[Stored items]
(** *** forktest *)

Lemma fork_all w pids k n : Forall (λ pid, 0 < pid) pids → (length pids < k)%nat → (os_abs w).(forks) = pids →
  ∃ w', returns w (fork_loop k n) w' (n + Z.of_nat (length pids)) ∧ os_abs w' = set_forks (λ _, []) (os_abs w).
Proof.
  intros Hp. revert w k n. induction Hp as [|pid pids Hpid _ IH]; intros w [|k] n Hk Hf; cbn [length] in Hk; try lia.
  - destruct (returns_fork w) as (w1 & R1 & E1). rewrite Hf in R1. exists w1. split; [|rewrite E1; unfold set_forks; by rewrite Hf].
    cbn [fork_loop]. eapply returns_bind; [exact R1|]. cbn [length head default Z.of_nat]. rewrite Z.add_0_r. apply returns_ret.
  - destruct (returns_fork_next w pid pids Hf) as (w1 & R1 & E1).
    destruct (IH w1 k (n + 1)) as (w2 & R2 & E2); [lia|by rewrite E1|]. exists w2. split; [|by rewrite E2, E1].
    cbn [fork_loop]. eapply returns_bind; [exact R1|]. rewrite (proj2 (Z.ltb_ge pid 0)), (proj2 (Z.eqb_neq pid 0)) by lia.
    cbn [length]. replace (n + Z.of_nat (S (length pids))) with (n + 1 + Z.of_nat (length pids)) by lia. exact R2.
Qed.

[WHAT IS EXPECTED]
The output should consist only of the lines from the one with "Lemma fork_all w" through the final line of the records above, exactly.

[RESULT OF THIS TASK]
Lemma fork_all w pids k n : Forall (λ pid, 0 < pid) pids → (length pids < k)%nat → (os_abs w).(forks) = pids →
  ∃ w', returns w (fork_loop k n) w' (n + Z.of_nat (length pids)) ∧ os_abs w' = set_forks (λ _, []) (os_abs w).
Proof.
  intros Hp. revert w k n. induction Hp as [|pid pids Hpid _ IH]; intros w [|k] n Hk Hf; cbn [length] in Hk; try lia.
  - destruct (returns_fork w) as (w1 & R1 & E1). rewrite Hf in R1. exists w1. split; [|rewrite E1; unfold set_forks; by rewrite Hf].
    cbn [fork_loop]. eapply returns_bind; [exact R1|]. cbn [length head default Z.of_nat]. rewrite Z.add_0_r. apply returns_ret.
  - destruct (returns_fork_next w pid pids Hf) as (w1 & R1 & E1).
    destruct (IH w1 k (n + 1)) as (w2 & R2 & E2); [lia|by rewrite E1|]. exists w2. split; [|by rewrite E2, E1].
    cbn [fork_loop]. eapply returns_bind; [exact R1|]. rewrite (proj2 (Z.ltb_ge pid 0)), (proj2 (Z.eqb_neq pid 0)) by lia.
    cbn [length]. replace (n + Z.of_nat (S (length pids))) with (n + 1 + Z.of_nat (length pids)) by lia. exact R2.
Qed.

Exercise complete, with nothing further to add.